SAN FRANCISCO — Facebook began allowing people to use the photo-sharing app Instagram and the messaging app Messenger to communicate with each other on Wednesday, as part of a planned integration of the social network’s major messaging applications.
With the changes, people who use Instagram can now send photo, video or text messages to those who use Facebook Messenger, and vice versa. The two apps had operated separately, with no direct communication between them. Facebook said it would also add roughly 10 features to Instagram that were previously exclusive to Messenger, such as group video watch sessions, an ephemeral messaging mode and “selfie stickers.”
Mark Zuckerberg, Facebook’s chief executive, announced last year that he planned to knit together the company’s three messaging apps, Messenger, Instagram and WhatsApp, noting that more people were communicating privately online. That’s a marked difference from the early days of Facebook, when users publicly posted to their digital “walls.”
“We’re basically giving people the ability to do something they all want to do across apps,” said Stan Chudnovsky, vice president of Messenger at Facebook, in an interview.
More than 100 billion messages are sent across Facebook’s family of apps every day, Mr. Chudnovsky said. That far surpasses the roughly 24 billion SMS text messages exchanged daily on mobile carriers at their peak around 2015.

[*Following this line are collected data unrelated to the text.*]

(** What is pending was issued. *)
Lemma pending_issued token r p : reachable p -> In (token, r) (records p) -> exists l parent p0, last_issue token l parent p0 p.
Proof.
  induction 1 as [options p Hp|o p Hr IH]; intros Hin.
  - exfalso. revert Hin. enough (records p = []) as -> by done. unfold newPlane in Hp. destruct (monotonicMillis h 0); try done. by oks.
  - assert (Hu : (exists fuel l parent, o = IssueTicket fuel l parent /\ fst (issueTicket h fuel l parent p) = Ok token) \/ undrawn token p (snd (exec o p))).
    { destruct o; try (right; by eexists). assert (He : fst (issueTicket h fuel l parentSessionId p) = Ok token \/ fst (issueTicket h fuel l parentSessionId p) <> Ok token).
      { destruct (fst _) as [u|]; [|by right]. destruct (bytes_eqb u token) eqn:E; [apply bytes_eqb_eq in E as ->; by left|].
        right. intros [= ->]. by rewrite bytes_eqb_refl in E. }
      destruct He as [He|He]; [left; by eexists _, _, _|]. right. eexists. split; [reflexivity|]. by intros ? ? ? [= <- <- <-]. }
    destruct Hu as [(fuel & l & parent & -> & He)|Hu].
    + exists l, parent, p, fuel, (snd (issueTicket h fuel l parent p)). split_and!; [done|by rewrite <- He, <- surjective_pairing|].
      rewrite exec_issue. apply rtc_refl.
    + destruct (IH (undrawn_records _ _ _ _ Hu Hin)) as (l & parent & p0 & fuel & p1 & H0 & H1 & Hs). exists l, parent, p0, fuel, p1.
      split_and!; [done..|by eapply rtc_r].
Qed.

Lemma find_ticket_app t l r : find_ticket t l = None -> find_ticket t (l ++ [(t, r)]) = Some r.
Proof.
  induction l as [|[u x] l IH]; cbn; [by rewrite bytes_eqb_refl|]. by destruct (bytes_eqb u t).
Qed.

Lemma issue_ok fuel b l s expires p token p1 :
  issue h fuel b s l (VBig expires) p = (Ok token, p1) ->
  exists now r, monotonicMillis h (ticks p) = VBig now /\ find_ticket token (records p1) = Some r /\ blen token = TICKET_BYTES /\
    bindingHash r = b /\ payload r = l /\ ticketExpires r = Z.min (now + ttlMillis p) expires /\ scopes p1 = scopes p.
Proof.
  unfold issue, sweep, id, bindM at 1. destruct (currentMonotonic_eq p) as (r & -> & Hc).
  destruct r as [now|]; [|done]. destruct (Hc now eq_refl) as [Hnow _]. autorewrite with machine. set (p2 := set_records _ _).
  destruct (_ <=? _); [done|]. autorewrite with machine. destruct (fixed32 (VBytes b)) as [b'|] eqn:Eb; [|done].
  apply fixed32_ok in Eb as ->. autorewrite with machine. destruct (_ || _); [done|]. autorewrite with machine.
  destruct (u64 _) as [e|] eqn:Eu; [|done]. apply u64_big in Eu as [-> _]. autorewrite with machine. cbv zeta.
  destruct (_ <=? now); [done|]. autorewrite with machine. unfold bindM at 1.
  destruct (drawTicket_eq fuel p2) as (r & k & -> & Ht). destruct r as [t|]; [|done]. destruct (Ht t eq_refl) as [Hfree Hlen].
  unfold bindM, modify, ret. intros [= <- <-]. exists now. eexists. cbn. rewrite find_ticket_app by done.
  split_and!; try done. cbn. destruct (expires <? _) eqn:E; b2p; lia.
Qed.

Lemma only_ticket token r r' (l : list (bytes * ticket)) : List.NoDup (map fst l) -> In (token, r) l -> In (token, r') l -> r = r'.
Proof.
  induction l as [|[u x] l IH]; [done|]. cbn. rewrite NoDup_cons_iff. intros [Hu Hn] [H1|H1] [H2|H2]; [congruence| | |by apply IH].
  - injection H1 as -> ->. destruct Hu. by apply (in_map fst) in H2.
  - injection H2 as -> ->. destruct Hu. by apply (in_map fst) in H1.
Qed.

(** A pending ticket is what its last issue made it. *)
Lemma last_issue_binds token l parent p0 p r : last_issue token l parent p0 p -> In (token, r) (records p) ->
  payload r = l /\ streamTicketBinding (ticket_object (scope_at p0 l) parent) = Ok (bindingHash r).
Proof.
  intros (fuel & p1 & Hr & Hi & Hs) Hin%(undrawn_steps _ _ _ _ Hs).
  assert (Hp1 : sane p1) by (pose proof (keeps_issueTicket fuel l parent p0 (reachable_sane _ Hr)) as Hk; by rewrite Hi in Hk).
  unfold issueTicket, id in Hi. autorewrite with machine in Hi. destruct (_ <=? l)%nat; [done|]. autorewrite with machine in Hi. unfold bindM at 1 in Hi.
  destruct (assertActive h l p0) as [[now|] p2] eqn:Ea; [|done]. apply assertActive_ok in Ea as (_ & -> & _). unfold scope in Hi. autorewrite with machine in Hi.
  change (scope_at (set_ticks _ p0) l) with (scope_at p0 l) in Hi. destruct (streamTicketBinding _) as [b|] eqn:Eb; [|done]. autorewrite with machine in Hi.
  apply issue_ok in Hi as (_ & r' & _ & Hf & _ & Hb & Hl & _). apply find_ticket_in in Hf.
  assert (r = r') as ->; [|split; [done|by rewrite Hb]].
  by apply (only_ticket token r r' (records p1) (tokens_unique _ Hp1)).
Qed.

(** What a consumed ticket admits to. *)
Record admitted (token : bytes) (expected : val) (p : plane) (l : nat) (t : ticket) (s : StreamScope) : Prop := {
  adm_pending : In (token, t) (records p) /\ payload t = l;
  adm_scope : scopes p !! l = Some s /\ closed s = false;
  adm_fresh : exists now, monotonicMillis h (ticks p) = VBig now /\ now < ticketExpires t;
  adm_live : exists n now, live_at s n now;
  adm_issued : exists parent p0, last_issue token l parent p0 p;
  adm_binding : forall l0 parent p0, last_issue token l0 parent p0 p -> l0 = l /\
    (same_binding expected (ticket_object (scope_at p0 l) parent) \/ bindings_collide expected (ticket_object (scope_at p0 l) parent))
}.

Lemma consume_ok t b p l p' : consume h t b p = (Ok l, p') -> exists token r now,
  bytes_within t TICKET_BYTES TICKET_BYTES = Ok token /\ find_ticket token (records p) = Some r /\ payload r = l /\
  bindingHash r = b /\ monotonicMillis h (ticks p) = VBig now /\ now < ticketExpires r /\
  p' = set_ticks (S (ticks p)) (set_records (List.filter (fun e => negb (bytes_eqb (fst e) token)) (records p)) p).
Proof.
  unfold consume. autorewrite with machine. destruct (bytes_within t _ _) as [token|]; [|done]. autorewrite with machine.
  destruct (fixed32 (VBytes b)) as [bd|] eqn:Eb; [|done]. apply fixed32_ok in Eb as ->. autorewrite with machine.
  destruct (find_ticket token (records p)) as [r|] eqn:Ef; [|done]. autorewrite with machine. set (p1 := set_records _ p).
  unfold bindM at 1. destruct (currentMonotonic_eq p1) as ([now|] & -> & Hr); [|done]. destruct (Hr now eq_refl) as [Hn _].
  autorewrite with machine. destruct (_ <=? now) eqn:E1; [done|]. autorewrite with machine.
  destruct (bytes_eqb (bindingHash r) b) eqn:E2; [|done]. apply bytes_eqb_eq in E2. intros [= <- <-]. b2p.
  exists token, r, now. by split_and!.
Qed.

Lemma consume_gone t b p token : bytes_within t TICKET_BYTES TICKET_BYTES = Ok token -> blen b = 32 ->
  forall r, ~ In (token, r) (records (snd (consume h t b p))).
Proof.
  intros Ht Hb. unfold consume. autorewrite with machine. rewrite Ht. autorewrite with machine.
  assert (Hf : fixed32 (VBytes b) = Ok b) by (unfold fixed32, bytes_within; cbn; by rewrite Hb). rewrite Hf. autorewrite with machine.
  destruct (find_ticket token (records p)) as [r0|] eqn:Ef.
  - autorewrite with machine. set (p1 := set_records _ p). unfold bindM at 1.
    destruct (currentMonotonic_eq p1) as ([now|] & -> & _); [|intros r; apply filter_gone]. autorewrite with machine.
    destruct (_ <=? now); [intros r; apply filter_gone|]. autorewrite with machine. destruct (negb _); intros r; apply filter_gone.
  - intros r Hin. cbn in Hin. apply (in_map fst) in Hin. by apply (find_ticket_none _ _ Ef).
Qed.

Lawmakers and regulators have expressed concerns that Mr. Zuckerberg’s integration plan is part of a strategy to keep authorities from breaking Facebook apart. The company is under intense antitrust scrutiny, especially over its acquisitions of smaller rivals over the years; its critics have argued that Facebook essentially neutralized competitive threats. Last month, Mr. Zuckerberg answered questions under oath as part of a Federal Trade Commission inquiry into whether Facebook had broken antitrust laws.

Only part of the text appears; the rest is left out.